Prayer: Jesus, give me a desire to receive You daily in Holy Communion.
Promise: “For My flesh is real food and My blood real drink. The man who feeds on My flesh and drinks My blood remains in Me, and I in him.” —Jn 6:55-56
Praise: “O body of Christ! O blood of the Lord!”

MINISTROS DE LA EUCARISTÍA

 
“Y el pan que partimos, ¿no es comunión con el Cuerpo de Cristo?” (1 Corintios 10:16).
 
Este librito, Un Pan, Un Cuerpo, quier motivarnos a participar de la Misa y recibir la Santa Comunión diariamente o tan a menudo como sea posible. Por lo tanto, la Fiesta del Cuerpo de Cristo es de especial importancia para nosotros. Nosotros oramos para que todos los que lean este libro se comprometan con Jesús y puedan vivir en profunda comunión con Él. Asistir a Misa, es una manera concreta de expresarlo, en la misma manera en que Jesús nos enseñó en la Última Cena.

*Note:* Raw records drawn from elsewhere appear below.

(** The error of one rounding, scaled to a common exponent. *)
Lemma hundredth_error p q E e B :
  0 < p < 2 ^ 50 -> B <= - 2 -> B <= e -> e <= E -> e <= 46 ->
  let n := p * 2 ^ (46 - e) in
  let D := 100 * 2 ^ 46 * 2 ^ (E - e) in
  2 ^ 52 * D <= n -> 2 * n - D <= 2 * D * q <= 2 * n + D ->
  (4 * p - 1) * 2 ^ (- 2 - B) <= q * 2 ^ (E - B) * 100 <= (4 * p + 1) * 2 ^ (- 2 - B).
Proof.
  intros Hp HB2 HBe HeE He46 n D Hnorm Herr.
  pose proof (pow2_pos (e - B) ltac:(lia)) as P1.
  pose proof (pow2_pos (- 2 - B) ltac:(lia)) as P2.
  assert (HD : D * 2 ^ (e - B) = 100 * 2 ^ 46 * 2 ^ (E - B)).
  { unfold D. rewrite <- Z.mul_assoc, <- Z.pow_add_r by lia. f_equal. f_equal. lia. }
  assert (Hn : n * 2 ^ (e - B) = p * (2 ^ 46 * (4 * 2 ^ (- 2 - B)))).
  { unfold n. change 4 with (2 ^ 2). rewrite <- Z.mul_assoc, <- !Z.pow_add_r by lia.
    f_equal. f_equal. lia. }
  destruct Herr as [Lo Hi].
  apply (Z.mul_le_mono_nonneg_r _ _ (2 ^ (e - B))) in Lo, Hi, Hnorm; [|lia..].
  set (T := 2 ^ (E - B)) in *. set (W := 2 ^ (- 2 - B)) in *.
  set (S := 2 ^ (e - B)) in *.
  assert (HpW : p * W <= 2 ^ 50 * W) by (apply Z.mul_le_mono_nonneg_r; lia).
  replace (2 * D * q * S) with (2 * q * (D * S)) in * by ring.
  replace ((2 * n - D) * S) with (2 * (n * S) - D * S) in Lo by ring.
  replace ((2 * n + D) * S) with (2 * (n * S) + D * S) in Hi by ring.
  replace (2 ^ 52 * D * S) with (2 ^ 52 * (D * S)) in Hnorm by ring.
  rewrite HD, Hn in *. lia.
Qed.

(** What division by a hundred computes: a mantissa whose value, times a
    hundred, is within a quarter of a paisa of the amount. *)
Lemma fdiv_hundred p :
  0 < p < 2 ^ 50 ->
  exists m e, fdiv (of_Z p) hundred = S754_finite false m e /\
    vle (4 * p - 1) 1 (- 2) (Z.pos m * 100) 1 e /\
    vle (Z.pos m * 100) 1 e (4 * p + 1) 1 (- 2).
Proof.
  intros Hp. destruct p as [|p|p]; try lia.
  destruct (binary_round_exact p 0) as (m1 & e1 & He1 & Hm1 & _ & E1); [lia..|].
  change (of_Z (Z.pos p)) with (binary_round prec emax false p 0). rewrite E1.
  destruct (fdiv_pos_spec m1 e1 7036874417766400 (- 46)) as (n & e & Hn & He & En & Ht & ->).
  change (Z.pos 7036874417766400) with (100 * 2 ^ 46) in *.
  rewrite (binary_round_aux_spec _ _ _ _ n (100 * 2 ^ 46));
    auto; [|lia|apply new_location_represents; lia].
  assert (En' : n = Z.pos p * 2 ^ (46 - e)).
  { rewrite En, Hm1, <- Z.mul_assoc, <- Z.pow_add_r by lia. f_equal. f_equal. lia. }
  destruct (hundredth_magnitude (Z.pos p) n e) as (Hpos & Hlo & Hhi); auto; [lia|].
  destruct (div_digits n (100 * 2 ^ 46) Hn ltac:(lia)) as (Hk & Hu & Hl).
  destruct (Hl Hpos) as [Hk1 Hl']. clear Hl Hu.
  assert (HE : target_exp (n / (100 * 2 ^ 46)) e = Zdigits2 (n / (100 * 2 ^ 46)) + e - 53)
    by (unfold target_exp; rewrite fexp_eq; lia).
  pose proof (round_le_carry n (100 * 2 ^ 46) _ e Hn ltac:(lia) eq_refl Ht) as Hcarry.
  pose proof (rne_min_normal n (100 * 2 ^ 46) _ e Hn ltac:(lia) eq_refl Ht ltac:(lia)) as Hmin.
  set (k := Zdigits2 (n / (100 * 2 ^ 46))) in *.
  set (E := target_exp (n / (100 * 2 ^ 46)) e) in *.
  pose proof (pow2_pos (E - e) ltac:(lia)) as PE.
  pose proof (rne_bounds n (100 * 2 ^ 46 * 2 ^ (E - e)) ltac:(lia)) as Herr.
  assert (Hnorm : 2 ^ 52 * (100 * 2 ^ 46 * 2 ^ (E - e)) <= n).
  { replace (2 ^ 52 * (100 * 2 ^ 46 * 2 ^ (E - e))) with (100 * 2 ^ 46 * (2 ^ 52 * 2 ^ (E - e))) by ring.
    rewrite <- Z.pow_add_r by lia. replace (52 + (E - e)) with (k - 1) by lia. exact Hl'. }
  set (q := rne n _) in *.
  destruct (finish_value q E) as (m & ex & Ef & Hex & Hmq); [lia..|].
  exists m, ex. split; [exact Ef|].
  assert (HB : exists B, B <= e /\ B <= - 2) by (exists (Z.min e (- 2)); lia).
  destruct HB as (B & HB1 & HB2).
  pose proof (hundredth_error (Z.pos p) q E e B Hp HB2 HB1 Ht ltac:(lia)) as Hfinal.
  cbv zeta in Hfinal. rewrite <- En' in Hfinal. specialize (Hfinal Hnorm Herr).
  assert (Hmx : Z.pos m * 2 ^ (ex - B) = q * 2 ^ (E - B)).
  { rewrite <- Hmq, <- Z.mul_assoc, <- Z.pow_add_r by lia. f_equal. f_equal. lia. }
  split; exists B; (split; [lia|split; [lia|]]); rewrite !Z.mul_1_r; lia.
Qed.

Lemma binary_round_le_aux m1 e1 m2 e2 :
  e2 <= target_exp (Z.pos m2) e2 -> vle (Z.pos m1) 1 e1 (Z.pos m2) 1 e2 ->
  fle (binary_round prec emax false m1 e1)
      (binary_round_aux prec emax false (Z.pos m2) e2 loc_Exact) = true.
Proof.
  intros Ht Hv. destruct (binary_round_aligned m1 e1) as (m & e & L & E & T & ->).
  apply round_pos_mono; auto. apply (vle_scale (Z.pos m1) e1 _ e (Z.pos m2) e2 _ e2); auto; [lia|].
  rewrite Z.sub_diag. lia.
Qed.

Lemma aux_le_binary_round m1 e1 m2 e2 :
  e1 <= target_exp (Z.pos m1) e1 -> vle (Z.pos m1) 1 e1 (Z.pos m2) 1 e2 ->
  fle (binary_round_aux prec emax false (Z.pos m1) e1 loc_Exact)
      (binary_round prec emax false m2 e2) = true.
Proof.
  intros Ht Hv. destruct (binary_round_aligned m2 e2) as (m & e & L & E & T & ->).
  apply round_pos_mono; auto. apply (vle_scale (Z.pos m1) e1 _ e1 (Z.pos m2) e2 _ e); auto; [lia|].
  rewrite Z.sub_diag. lia.
Qed.

(** Quarters of a paisa, exactly representable. *)
Definition quarters (k : Z) : f64 := binary_round prec emax false (Z.to_pos k) (- 2).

Cuando hacemos esto en memoria de Él (1Co 11:24), crecemos en una comunión más profunda con Jesús. A través de Jesús, tenemos comunión con el Padre y en el Espíritu. Además estamos en comunión con todos aquellos que reciban la Sagrada Comunión. “Ya que hay un solo pan, todos nosotros, aunque somos muchos, formamos un solo Cuerpo, porque participamos de ese único pan” (1Co 10:17).

Si pudiéramos recibir y dar la comunión en el sentido más profundo de la palabra, nuestras comuniones podrían ser catalizadores para cambiar el mundo. Las naciones estarían unidas. Las denominaciones se destruirían, y todos los cristianos serian uno como Jesús y el Padre lo son (Jn 17:21). Nos gustaría ver la unidad entre las congregaciones de las iglesias en lugar de la mezquindad y los celos. Los matrimonios y las familias serían uno en mente y corazón. Todo el mundo cambiaría radicalmente y rápidamente a la imagen y semejanza de Dios.

 
Oración: Jesús, dame el deseo de recibirte a diario en la Sagrada Comunión.
Promesa: “Porque mi carne es la verdadera comida y mi sangre, la verdadera bebida, el que come Mi carne y bebe Mi sangre permanece en mí y yo en él” (Jn 6:55-56).